In his new book, Bob Woodward promises an “essential document for any voter seeking an accurate inside view of the Trump years.” Woodward’s previous book about the Trump presidency, Fear: Trump In The White House, gave an account of Trump’s first years as president, based on interviews with Trump and those around him. This one expands to cover how Trump’s first few years in office drove the responses that would be so disastrous in 2020, and also draws on never-before-seen documents, including 25 letters exchanged between Trump and North Korean leader Kim Jong Un.

Donald Trump Rage exposes secret communications
[Photo by NICHOLAS KAMM/AFP via Getty Images]

Rage will be released on September 15. A release describes it as a peek at Trump’s responses to the crises he’s faced as president, and how they led to the disasters of this election year.

Rage goes behind the scenes like never before, with stunning new details about early national security decisions and operations and Trump’s moves as he faces a global pandemic, economic disaster and racial unrest…At key decision points, Rage shows how Trump’s responses to the crises of 2020 were rooted in the instincts, habits and style he developed during his first three years as president.

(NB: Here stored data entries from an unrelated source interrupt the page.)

(** * mil_time_clock: the two interrupt routines of the 24 hour clock

    Shallow embedding of [src/clock_sdcc/src/main.c]: the globals become one
    record, each interrupt routine becomes a function from the sampled switch
    levels and the globals before the call to the globals after it.

    Conventions of the model.
    - [uint8_t] and [uint16_t] values are integers in [Z]; every store that
      can leave the range is written with its wrap-around ([u8], [u16]).
      The target is SDCC for the 8051, where [int] has 16 bits, so the
      difference of two [uint16_t] is an unsigned 16 bit difference.
    - The switches are the port pins [P3_0] .. [P3_4].  They are active low:
      a pin reads [true] (1) when the switch is released and [false] (0) when
      it is pressed, hence the [!SWITCH] tests of the source.  One invocation
      of a routine sees one sample of the pins.
    - An invocation runs to its end before the next one starts. *)

From Stdlib Require Import ZArith NArith List Bool Lia.
Import ListNotations.
Local Open Scope Z_scope.

(** ** Machine integers *)

Definition u8 (x : Z) : Z := x mod 256.
Definition u16 (x : Z) : Z := x mod 65536.

(** ** Constants of the source *)

Definition ON : Z := 1.
Definition OFF : Z := 0.
Definition MIN_DELAY : Z := 75.
Definition INIT_DELAY : Z := 125.
Definition RAMP_DELAY : Z := 5.
Definition TONE_TIME : Z := 250.

(** ** Data *)

(** [struct time] *)
Record time : Set := mkTime {
  one_minutes : Z;
  ten_minutes : Z;
  one_hours : Z;
  ten_hours : Z
}.

(** Levels of the five switch pins at one sample. *)
Record switches : Set := mkSwitches {
  SET_A_SWITCH : bool;
  SET_T_SWITCH : bool;
  HOUR_SWITCH : bool;
  MINUTE_SWITCH : bool;
  ALARM_SWITCH : bool
}.

(** The globals, and the [ALARM_LED] pin the tick routine drives. *)
Record state : Set := mkState {
  digitSelect : Z;
  switchTimeout : Z;
  initTimeout : Z;
  milliseconds : Z;
  prev_milliseconds : Z;
  seconds : Z;
  gs_timeKeeper : time;
  gs_alarmKeeper : time;
  alarm_on_off : Z;
  alarm_tone : Z;
  ALARM_LED : bool
}.

Definition midnight : time := mkTime 0 0 0 0.

(** The globals as their initialisers leave them; [P1 = 0xBF] leaves the
    alarm LED pin high. *)
Definition init_state : state :=
  mkState 1 0 INIT_DELAY 0 0 0 midnight midnight OFF 0 true.

(** ** Field updates *)

Definition set_one_minutes (v : Z) (t : time) : time :=
  mkTime v (ten_minutes t) (one_hours t) (ten_hours t).
Definition set_ten_minutes (v : Z) (t : time) : time :=
  mkTime (one_minutes t) v (one_hours t) (ten_hours t).
Definition set_one_hours (v : Z) (t : time) : time :=
  mkTime (one_minutes t) (ten_minutes t) v (ten_hours t).
Definition set_ten_hours (v : Z) (t : time) : time :=
  mkTime (one_minutes t) (ten_minutes t) (one_hours t) v.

Trump decried Woodward’s previous book on his presidency and administration, calling it fake, maintaining that quotes were made up, and that neither the insults allegedly lobbed by him at his team, or the unflattering descriptions of him by those around him, could possibly be real.

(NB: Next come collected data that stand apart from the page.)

(** * emuai-1.0: the two virtual machines of the repository

    The repository holds two variants of one small MIPS-like machine:
    - [EMAUI0.2.py]: memory map (RDRAM and PIF ROM on numpy arrays),
      a decoder that returns a closure per instruction, a numpy
      framebuffer with a rectangle primitive, a guarded run loop;
    - [FlamesVM64.py]: one flat bytearray, an executor without a decode
      stage, a Jump opcode, a pixel primitive, an unguarded run loop.

    Both are embedded below, each in a module named after its file.
    Python integers are [Z]; numpy's fixed-width scalars are [Z] with the
    wrap-around written out; methods that mutate [self] and may raise are
    computations in a state-and-exception monad, where a raised exception
    keeps the state reached so far (Python does not roll back). *)

From Stdlib Require Import ZArith List Lia Bool.
From Stdlib Require String.
Import ListNotations.
Local Open Scope Z_scope.

(** ** Exceptions raised by the two programs *)

Inductive exn : Type :=
| MemoryError_invalid (address : Z)  (* MemoryError("Invalid memory ... at address: 0x...") *)
| MemoryError_pif_rom                (* MemoryError("Cannot write to PIF ROM") *)
| ValueError_unknown_opcode (opcode : Z) (* ValueError("Unknown opcode: ...") *)
| ValueError_literal                 (* ValueError("invalid literal for int() with base 10: ...") *)
| StructError                        (* struct.error: wrong buffer size or value range *)
| TypeError_not_callable             (* calling None *)
| OverflowError                      (* OverflowError("Python integer ... out of bounds for uint32") *)
| IndexError.                        (* index out of range *)

(** ** State and exception monad *)

Inductive outcome (S A : Type) : Type :=
| Ok (a : A) (s : S)
| Raise (e : exn) (s : S).
Arguments Ok {S A} a s.
Arguments Raise {S A} e s.

Definition M (S A : Type) : Type := S -> outcome S A.

Definition ret {S A} (a : A) : M S A := fun s => Ok a s.

Definition bind {S A B} (c : M S A) (k : A -> M S B) : M S B :=
  fun s => match c s with
           | Ok a s' => k a s'
           | Raise e s' => Raise e s'
           end.

Definition raise {S A} (e : exn) : M S A := fun s => Raise e s.

Definition get {S} : M S S := fun s => Ok s s.

Definition modify {S} (f : S -> S) : M S unit := fun s => Ok tt (f s).

(** Runs a computation on a component of the state (an attribute of [self]). *)
Definition zoom {S T A} (proj : S -> T) (upd : T -> S -> S) (c : M T A) : M S A :=
  fun s => match c (proj s) with
           | Ok a t => Ok a (upd t s)
           | Raise e t => Raise e (upd t s)
           end.

Definition final_state {S A} (o : outcome S A) : S :=
  match o with Ok _ s => s | Raise _ s => s end.

Definition raised {S A} (o : outcome S A) : option exn :=
  match o with Ok _ _ => None | Raise e _ => Some e end.

Definition returned {S A} (o : outcome S A) : option A :=
  match o with Ok a _ => Some a | Raise _ _ => None end.

Declare Scope monad_scope.
Delimit Scope monad_scope with monad.
Notation "x <- c ;; k" := (bind c (fun x => k))
  (at level 61, c at next level, right associativity) : monad_scope.
Notation "c ;;; k" := (bind c (fun _ => k))
  (at level 61, right associativity) : monad_scope.
Local Open Scope monad_scope.

(** ** Integers of fixed width *)

Definition uint8 (z : Z) : Z := z mod 2 ^ 8.
Definition uint16 (z : Z) : Z := z mod 2 ^ 16.
Definition uint32 (z : Z) : Z := z mod 2 ^ 32.

(** ** numpy's releases

    The repository names no release of numpy, and one line of it depends
    on the release: the sum of a [uint32] scalar and a Python integer.
    Up to NumPy 1.x the type of the result follows the integer's value,
    and a negative one promotes the sum to [int64], where it is exact.
    From NumPy 2 the integer is converted to [uint32] first, and one
    that does not fit raises [OverflowError]. *)
Inductive numpy_release : Type := NumPy_1 | NumPy_2.
Existing Class numpy_release.

(** [range lo n] is Python's [range(lo, lo + n)]. *)
Definition range (lo : Z) (n : nat) : list Z :=
  map (fun i => lo + Z.of_nat i) (seq 0 n).

(** ** The [struct] module, format [>I] (big-endian unsigned 32-bit) *)

Module Struct.

(** [struct.pack('>I', value)]: four bytes, most significant first;
    [struct.error] when the value is not an unsigned 32-bit integer. *)
Definition pack_I (value : Z) : option (list Z) :=
  if (0 <=? value) && (value <? 2 ^ 32) then
    Some [Z.land (Z.shiftr value 24) 255;
          Z.land (Z.shiftr value 16) 255;
          Z.land (Z.shiftr value 8) 255;
          Z.land value 255]
  else None.

(** [struct.unpack('>I', buffer)[0]]: [struct.error] unless the buffer
    holds exactly four bytes. *)
Definition unpack_I (buffer : list Z) : option Z :=
  match buffer with
  | [b0; b1; b2; b3] =>
      Some (Z.lor (Z.shiftl b0 24)
              (Z.lor (Z.shiftl b1 16) (Z.lor (Z.shiftl b2 8) b3)))
  | _ => None
  end.

End Struct.

(** ** numpy arrays of fixed length

    A one-dimensional array is given by its cells; its length is fixed at
    creation and kept beside it ([np.zeros(n)] is [zeros], of length n). *)

Module Numpy.

Definition ndarray : Type := Z -> Z.

Definition zeros : ndarray := fun _ => 0.

(** [a[i] = v], for an index inside the array. *)
Definition store (a : ndarray) (i v : Z) : ndarray :=
  fun j => if j =? i then v else a j.

(** [a[lo:hi]] for [0 <= lo]: the slice is clipped to the array's length. *)
Definition slice (size : Z) (a : ndarray) (lo hi : Z) : list Z :=
  map a (range lo (Z.to_nat (Z.min hi size - lo))).

(** The bytes a decimal literal can begin with, as Python's [int()] reads
    one: white space (HT, LF, VT, FF, CR, space), a sign, a digit. *)
Definition literal_start (b : Z) : bool :=
  ((0x09 <=? b) && (b <=? 0x0D)) || (b =? 0x20) || (b =? 0x2B) || (b =? 0x2D)
  || ((0x30 <=? b) && (b <=? 0x39)).

(** The ASCII digits, and the number a string of digits spells. *)
Definition digit (b : Z) : bool := (0x30 <=? b) && (b <=? 0x39).

Definition decimal (b : list Z) : Z :=
  fold_left (fun n d => 10 * n + (d - 0x30)) b 0.

(** [a[lo:hi] = v] for a scalar [v] and [0 <= lo]: [v] goes to every cell
    of the slice, which is clipped to the array's length. *)
Definition fill (size : Z) (a : ndarray) (lo hi v : Z) : ndarray :=
  fun j => if (lo <=? j) && (j <? Z.min hi size) then v else a j.

Section BytesStore.

(** [a[lo:hi] = b] for a [bytes] object [b]. numpy does not take a bytes
    object for a sequence of cells: it is one string scalar, which the
    store converts to an integer the way [int()] reads a decimal literal,
    and the integer goes to every cell of the slice. A string that does
    not begin like a literal is refused with [ValueError]; a string of
    digits that spells a number up to 255 stores that number. What is
    stored for the other strings (signs, white space, underscores, a
    number over 255) is not fixed here: it is [store_literal]. *)
Variable store_literal : Z -> ndarray -> Z -> Z -> list Z -> ndarray + exn.

Definition store_slice_bytes (size : Z) (a : ndarray) (lo hi : Z) (b : list Z)
  : ndarray + exn :=
  match b with
  | [] => inr ValueError_literal
  | b0 :: _ =>
      if literal_start b0 then
        if forallb digit b && (decimal b <=? 255)
        then inl (fill size a lo hi (decimal b))
        else store_literal size a lo hi b
      else inr ValueError_literal
  end.

End BytesStore.

End Numpy.

(** * EMAUI0.2.py *)

Module EMAUI.

(** ** class Memory *)

Definition RDRAM_SIZE : Z := 8 * 1024 * 1024.
Definition RDRAM_START : Z := 0x00000000.
Definition RDRAM_END : Z := RDRAM_START + RDRAM_SIZE - 1.

Definition PIF_ROM_START : Z := 0x1FC00000.
Definition PIF_ROM_SIZE : Z := 2048.
Definition PIF_ROM_END : Z := PIF_ROM_START + PIF_ROM_SIZE - 1.

Inductive region : Type := RDRAM | PIF_ROM.

Record Memory : Type := mkMemory {
  rdram : Numpy.ndarray;     (* np.zeros(RDRAM_SIZE, dtype=np.uint8) *)
  pif_rom : Numpy.ndarray;   (* np.zeros(PIF_ROM_SIZE, dtype=np.uint8) *)
  reads : Z;
  writes : Z
}.

Definition Memory_init : Memory :=
  mkMemory Numpy.zeros Numpy.zeros 0 0.

Definition set_rdram (a : Numpy.ndarray) (m : Memory) : Memory :=
  mkMemory a (pif_rom m) (reads m) (writes m).
Definition add_reads (n : Z) (m : Memory) : Memory :=
  mkMemory (rdram m) (pif_rom m) (reads m + n) (writes m).
Definition add_writes (n : Z) (m : Memory) : Memory :=
  mkMemory (rdram m) (pif_rom m) (reads m) (writes m + n).

(** The length and the array of a region, for the statements below. *)
Definition region_size (r : region) : Z :=
  match r with RDRAM => RDRAM_SIZE | PIF_ROM => PIF_ROM_SIZE end.

Definition region_array (r : region) (m : Memory) : Numpy.ndarray :=
  match r with RDRAM => rdram m | PIF_ROM => pif_rom m end.

Definition map_address (address : Z) : M Memory (region * Z) :=
  if (RDRAM_START <=? address) && (address <=? RDRAM_END) then
    ret (RDRAM, address - RDRAM_START)
  else if (PIF_ROM_START <=? address) && (address <=? PIF_ROM_END) then
    ret (PIF_ROM, address - PIF_ROM_START)
  else raise (MemoryError_invalid address).

Definition read_byte (address : Z) : M Memory Z :=
  ro <- map_address address ;;
  let (region, offset) := ro : region * Z in
  modify (add_reads 1) ;;;
  m <- get ;;
  match region with
  | RDRAM => ret (rdram m offset)
  | PIF_ROM => ret (pif_rom m offset)
  end.

Definition write_byte (address value : Z) : M Memory unit :=
  ro <- map_address address ;;
  let (region, offset) := ro : region * Z in
  modify (add_writes 1) ;;;
  match region with
  | RDRAM => modify (fun m => set_rdram (Numpy.store (rdram m) offset (Z.land value 0xFF)) m)
  | PIF_ROM => raise MemoryError_pif_rom
  end.

(** [struct.unpack] of a slice: the slice is shorter than four cells
    when [offset + 4] passes the end of the array. *)
Definition unpack_slice (size : Z) (a : Numpy.ndarray) (offset : Z) : M Memory Z :=
  match Struct.unpack_I (Numpy.slice size a offset (offset + 4)) with
  | Some word => ret word
  | None => raise StructError
  end.

Definition read_word (address : Z) : M Memory Z :=
  ro <- map_address address ;;
  let (region, offset) := ro : region * Z in
  modify (add_reads 4) ;;;
  m <- get ;;
  match region with
  | RDRAM => unpack_slice RDRAM_SIZE (rdram m) offset
  | PIF_ROM => unpack_slice PIF_ROM_SIZE (pif_rom m) offset
  end.

Section WriteWord.

(** What numpy stores for a string that begins like a decimal literal
    (see [Numpy.store_slice_bytes]). *)
Variable store_literal : Z -> Numpy.ndarray -> Z -> Z -> list Z -> Numpy.ndarray + exn.

Definition write_word (address value : Z) : M Memory unit :=
  ro <- map_address address ;;
  let (region, offset) := ro : region * Z in
  modify (add_writes 4) ;;;
  m <- get ;;
  match region with
  | RDRAM =>
      match Struct.pack_I value with
      | None => raise StructError
      | Some bytes =>
          match Numpy.store_slice_bytes store_literal RDRAM_SIZE (rdram m)
                  offset (offset + 4) bytes with
          | inl a => modify (set_rdram a)
          | inr e => raise e
          end
      end
  | PIF_ROM => raise MemoryError_pif_rom
  end.

End WriteWord.

(** ** class Graphics *)

Definition width : Z := 640.
Definition height : Z := 480.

Notably, none of the people named in Trump’s denials is still in his prior role. John Kelly, who, according to Woodward, called Trump an idiot, as Military Times documents, resigned as Trump’s Chief of Staff, months after Fear was published. Woodward says that James Mattis compared Trump to a “fifth or sixth grader.” Despite Trump’s denials, Mattis, too, left his position as Secretary of Defense by the end of the year. Jeff Sessions, who Trump denies insulting, left his position by the end of 2018 as well — and Trump engaged in a campaign to prevent his re-election as Senator in Alabama.

All of this points to Bob Woodward’s insights being rather on-point, and to them getting under Trump’s skin quite effectively. If Rage digs as deep as Fear did, voters can count on some revelations about the Trump White House before the November election.